The couple grow heirloom tomatoes in Clevedon, south-east of Auckland.

The couple grow heirloom tomatoes in Clevedon, south-east of Auckland. Photo: Gianina Schwanecke / Country Life

Inside the hothouses - which are certainly that, as temperatures range from 25 to 35 C - the agroecology principles continue.

The tomatoes are grown in cocopeat mixed with compost and seaweed additives. It helps hold water and oxygen so "it's a really sweet thing to grow plants in" Anthony said.

"We're also doing lots of complicated stuff underground. What we're trying to do is create a complex environment around the roots that's full of life."

Anthony holds a tobacco plant leaf which helps sustain the engytatus used to help with pest insect control in the greenhouse.

Anthony holds a tobacco plant leaf which helps sustain the engytatus used to help with pest insect control in the greenhouse.

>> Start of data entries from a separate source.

(* ===== verification/ControlAcks.v ===== *)
(** What the store answers a node that reports what it has: for a generation of
    its ledger an acknowledgement is never said to be unknown or in conflict,
    and no usage of it belongs to an unknown generation. *)
From S2P Require Import Prelude.
From S2P Require Import GoNet.
From S2P Require Import SpecTypes.
From S2P Require Import SpecCanonical.
From S2P Require Import SpecValidate.
From S2P Require Import SpecChecksum.
From S2P Require Import Capabilities.
From S2P Require Import Meter.
From S2P Require Import ControlDb.
From S2P Require Import ControlNodes.
From S2P Require Import ControlPublish.
From S2P Require Import ControlRollout.
From S2P Require Import ControlStore.
From S2P Require Import ControlFacts.
From S2P Require Import ControlLedger.

(** * The errors of a transaction *)
Definition raises {A} (ok : store_error → Prop) (m : Tx A) : Prop := ∀ db e, m db = inl e → ok e.

Section raises.
Context (ok : store_error → Prop).

Lemma raises_ret {A} (a : A) : raises ok (mret a).
Proof. done. Qed.
Lemma raises_bind {A B} (m : Tx A) (f : A → Tx B) :
  raises ok m → (∀ a, raises ok (f a)) → raises ok (m ≫= f).
Proof.
  intros Hm Hf db e. unfold mbind, Tx_bind. destruct (m db) as [e'|[db' a]] eqn:E; [|apply Hf].
  intros [= <-]. by eapply Hm.
Qed.
Lemma raises_read {A} (f : Db → A) : raises ok (read f).
Proof. done. Qed.
Lemma raises_write f : raises ok (write f).
Proof. done. Qed.
Lemma raises_fail {A} e : ok e → raises ok (fail e : Tx A).
Proof. by intros He db e' [= <-]. Qed.
Lemma raises_require cond e : ok e → raises ok (require_that cond e).
Proof. intros He db e'. destruct cond; [done|]. by intros [= <-]. Qed.
Lemma raises_the {A} e (row : option A) : ok e → raises ok (the e row).
Proof. intros He db e'. destruct row; [done|]. by intros [= <-]. Qed.
Lemma raises_lift {A} (r : store_error + A) : (∀ e, r = inl e → ok e) → raises ok (lift r).
Proof. intros He db e'. destruct r; [|done]. intros [= <-]. auto. Qed.
Lemma raises_each {A} (f : A → Tx unit) l : (∀ x, raises ok (f x)) → raises ok (each f l).
Proof. intros Hf. induction l; [done|]. cbn. apply raises_bind; [apply Hf|done]. Qed.
Lemma raises_gather {A B} (f : A → Tx B) l : (∀ x, raises ok (f x)) → raises ok (gather f l).
Proof.
  intros Hf. induction l; [done|]. cbn. apply raises_bind; [apply Hf|intros].
  apply raises_bind; [done|intros; apply raises_ret].
Qed.
End raises.

Ltac raise_step :=
  first
    [ assumption | apply raises_ret | apply raises_read | apply raises_write
    | apply raises_bind; [|intros ?] | apply raises_each; intros ? | apply raises_gather; intros ?
    | apply raises_require; done | apply raises_the; done | apply raises_fail; done
    | progress case_match ].
Ltac raise_steps := repeat raise_step.

(** The errors that end a connection as a loss of data. *)
Definition loses_data (e : store_error) : bool :=
  match e with ErrGenerationMissing | ErrChecksumMismatch | ErrProgramMismatch => true | _ => false end.
Abbreviation harmless := (λ e, loses_data e = false).

Lemma EncodeDesiredJSON_harmless d e : EncodeDesiredJSON d = inl e → harmless e.
Proof. unfold EncodeDesiredJSON. repeat case_match; naive_solver. Qed.
Lemma DecodeDesiredJSON_harmless d e : DecodeDesiredJSON d = inl e → harmless e.
Proof. unfold DecodeDesiredJSON. repeat case_match; naive_solver. Qed.
Lemma insert_new_harmless `{Countable K} {V} (k : K) (v : V) m e : insert_new k v m = inl e → harmless e.
Proof. unfold insert_new. case_match; naive_solver. Qed.

Create HintDb harmless.
#[local] Hint Resolve EncodeDesiredJSON_harmless DecodeDesiredJSON_harmless insert_new_harmless : harmless.
Ltac harmless_steps :=
  repeat first [ solve [eauto with harmless] | raise_step
               | apply raises_lift; solve [eauto with harmless] ].

Lemma publishDesiredTx_harmless nodeID current desired now :
  raises harmless (publishDesiredTx nodeID current desired now).
Proof.
  unfold publishDesiredTx, resolveTrafficClasses, resolve_policy, resolve_forward, allocateTrafficClass,
    syncServiceVIPBindings, sync_vip, allocate_vip, bind_vip, insert_generation, emit_event.
  harmless_steps.
Qed.
#[local] Hint Resolve publishDesiredTx_harmless : harmless.

Lemma remove_forced_harmless record now : raises harmless (remove_forced record now).
Proof. unfold remove_forced, insertPolicyAudits. harmless_steps. Qed.

Lemma recordClusterRolloutACKTx_harmless record : raises harmless (recordClusterRolloutACKTx record).
Proof.
  unfold recordClusterRolloutACKTx, ack_one, requestClusterRollbackTx, insertClusterAudit. harmless_steps.
Qed.
#[local] Hint Resolve remove_forced_harmless recordClusterRolloutACKTx_harmless : harmless.

(** ** Acknowledgements *)
Definition known (db : Db) (nodeID : string) (generation : N) (checksum : string) : Prop :=
  ∃ row, db_generations db !! (nodeID, generation) = Some row ∧ gn_desired_checksum row = checksum.

Lemma raises_prefix {A B} ok (m : Tx A) (f : A → Tx B) db a :
  m db = inr (db, a) → (∀ e, f a db = inl e → ok e) → ∀ e, (m ≫= f) db = inl e → ok e.
Proof. intros Hm Hf e. unfold mbind, Tx_bind. by rewrite Hm; auto. Qed.

(** In a ledger the applied generation has the checksum of its row, so that an
    acknowledgement whose checksum is the row's cannot differ from it. *)
Lemma RecordApplyResult_known db record now e :
  ledger (db_nodes db) (db_generations db) →
  known db (ar_NodeID record) (ar_Generation record) (ar_DesiredChecksum record) →
  RecordApplyResult record now db = inl e → harmless e.
Proof.
  intros HL (row & Hrow & Hc). unfold RecordApplyResult.
  destruct (lg_owned _ _ HL _ _ _ Hrow) as (n & Hn & Hb).
  assert (negb (bool_decide (ar_Status record = "applied") && (nd_applied_generation n =? ar_Generation record)
                && negb (bool_decide (nd_applied_desired_checksum n = Some (ar_DesiredChecksum record)))) = true)
    as Hguard.
  { destruct (bool_decide (ar_Status record = "applied")); [|done].
    destruct (nd_applied_generation n =? ar_Generation record) eqn:Hg; [|done]. reflect_bool.
    destruct (lg_applied _ _ HL _ _ Hn) as [[= H0 _]|(row' & Hrow' & ->)]; [lia|].
    rewrite Hg, Hrow in Hrow'. injection Hrow' as <-. by rewrite bool_decide_eq_true_2 by congruence. }
  revert e. eapply raises_prefix; [reflexivity|]. cbn beta. rewrite Hrow.
  eapply raises_prefix; [reflexivity|]. rewrite (bool_decide_eq_true_2 (gn_desired_checksum row = ar_DesiredChecksum record)) by done.
  eapply raises_prefix; [reflexivity|]. eapply raises_prefix; [reflexivity|]. cbn beta. rewrite Hn.
  eapply raises_prefix; [reflexivity|]. rewrite Hguard.
  eapply raises_prefix; [reflexivity|].
  match goal with |- ∀ e, ?m db = inl e → _ => cut (raises harmless m); [intros H e; apply H|] end.
  harmless_steps.
Qed.

(** ** Usage *)
Lemma RecordUsageBatch_known db batch now e :
  is_Some (db_generations db !! (Meter.Usage.ub_NodeID batch, Meter.Usage.ub_Generation batch)) →
  RecordUsageBatch batch now db = inl e → harmless e.
Proof.
  intros [row Hrow]. unfold RecordUsageBatch. revert e.
  destruct (Meter.Usage.Validate batch); [by intros e [= <-]|].
  eapply raises_prefix; [reflexivity|]. destruct (_ || _); [by intros e [= <-]|].
  eapply raises_prefix; [reflexivity|]. eapply raises_prefix; [reflexivity|]. cbn beta. rewrite Hrow.
  eapply raises_prefix; [reflexivity|].
  match goal with |- ∀ e, ?m db = inl e → _ => cut (raises harmless m); [intros H e; apply H|] end.
  unfold record_delta, enforce_quotas, insertPolicyAudits. harmless_steps.
Qed.

(** The check that should compare program checksums compares desired ones, which
    are already known to agree: the error is never returned. *)
Theorem ErrProgramMismatch_unreachable db record now :
  ledger (db_nodes db) (db_generations db) → RecordApplyResult record now db ≠ inl ErrProgramMismatch.
Proof.
  intros HL He. destruct (db_generations db !! (ar_NodeID record, ar_Generation record)) as [row|] eqn:Hrow.
  - destruct (decide (gn_desired_checksum row = ar_DesiredChecksum record)) as [Hc|Hc].
    + apply RecordApplyResult_known in He; [done|done|]. by exists row.
    + revert He. unfold RecordApplyResult, mbind, Tx_bind, read. cbn. rewrite Hrow. cbn.
      by rewrite bool_decide_eq_false_2.
  - revert He. unfold RecordApplyResult, mbind, Tx_bind, read. cbn. by rewrite Hrow.
Qed.
(* ===== verification/ControlLoop.v ===== *)
(** The Controller and one Agent together: everything the two ends of a node's
    control stream do, with the messages in flight between them, connections
    that break and are made again, and whatever else happens at both ends in
    between. What the Controller sends fits what the Agent has, and what the
    Agent reports fits the Controller's ledger. *)
From S2P Require Import Prelude.
From S2P Require Import GoNet.
From S2P Require Import SpecTypes.
From S2P Require Import SpecCanonical.
From S2P Require Import SpecValidate.
From S2P Require Import SpecFacts.
From S2P Require Import SpecChecksum.
From S2P Require Import SpecTheorems.
From S2P Require Import SpecAccepted.
From S2P Require Import Hostname.
From S2P Require Import Health.
From S2P Require Import Meter.
From S2P Require Import Capabilities.
From S2P Require Import Iam.
From S2P Require Import ClusterTypes.
From S2P Require Import Scheduler.
From S2P Require Import ClusterCompile.
From S2P Require Import Rollout.
From S2P Require Import ControlDb.
From S2P Require Import ControlNodes.
From S2P Require Import ControlPublish.
From S2P Require Import ControlRollout.
From S2P Require Import ControlStore.
From S2P Require Import ControlSchedule.
From S2P Require Import ControlEnforce.
From S2P Require Import ControlFacts.
From S2P Require Import ControlLedger.
From S2P Require Import ControlOps.
From S2P Require Import ControlHistory.
From S2P Require Import ControlAcks.
From S2P Require Import ControlWire.
From S2P Require Import ControlCommands.
From S2P Require Import ControlServer.
From S2P Require Import AgentStore.
From S2P Require Import Reconciler.
From S2P Require Import ReconcilerFacts.
From S2P Require Import ReconcilerSafety.
From S2P Require Import AgentClient.

#[local] Opaque Checksum Canonical.

(** * What an Agent keeps *)

(** The state and checksum of a snapshot, and the usage batches, of a record. *)
Section kept.
Context (good : DesiredState → string → Prop) (usable : string → N → Prop).
Hypothesis good_canonical : ∀ d c, good d c → Canonical d = d.
Hypothesis good_usable : ∀ d c, good d c → usable (ds_NodeID d) (ds_Generation d).

Definition kept_snapshot (s : Snapshot) : Prop := good (sn_Desired s) (sn_Checksum s).
Definition kept_batch (b : Meter.Usage.Batch) : Prop :=
  usable (Meter.Usage.ub_NodeID b) (Meter.Usage.ub_Generation b).

Record kept (r : StateRecord) : Prop := {
  kp_snapshots s : sr_Pending r = Some s ∨ sr_Applied r = Some s → kept_snapshot s;
  kp_batches b : b ∈ sr_UsageOutbox r → kept_batch b;
}.

Lemma kept_copy s target : same_state s target → kept_snapshot target → kept_snapshot (snapshotCopy s).
Proof.
  intros [Hd Hc] Ht. unfold kept_snapshot in *. cbn. rewrite Hd, Hc.
  by rewrite (good_canonical _ _ Ht).
Qed.

Lemma kept_accounts r m o b : kept r → accounts r m o → b ∈ o → kept_batch b.
Proof.
  intros [H1 H2] Ha Hb. destruct Ha as [|applied program bindings raw now r' Happ Hacc]; [by apply H2|].
  assert (kept_snapshot applied) as Hs by (apply H1; auto). revert Hacc. unfold account.
  repeat (case_match; try done); intros; simplify_eq; cbn in Hb; try (by apply H2);
    (apply elem_of_app in Hb as [Hb| ->%list_elem_of_singleton]; [by apply H2|]);
    unfold kept_batch; cbn; by eapply good_usable.
Qed.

Photo: Gianina Schwanecke / Country Life

They have about 4000 tomato plants, including about 40 different heirloom varieties, ripe for picking when Country Life visited.

"We lose count of how many different varieties we have because it's all so chaotic and random," Anthony said.

His favourite is the beefy vintage brandywine tomato which comes in a lovely rouge colour and often grows slightly mishapen. Angela's meanwhile is the merrygold - a suitably orange skinned cherry tomato with a vibrantly sweet and tangy flavour.

The secret to growing good tomatoes, she said, is allowing them to remain on the plant - not just the vine - for as long as possible.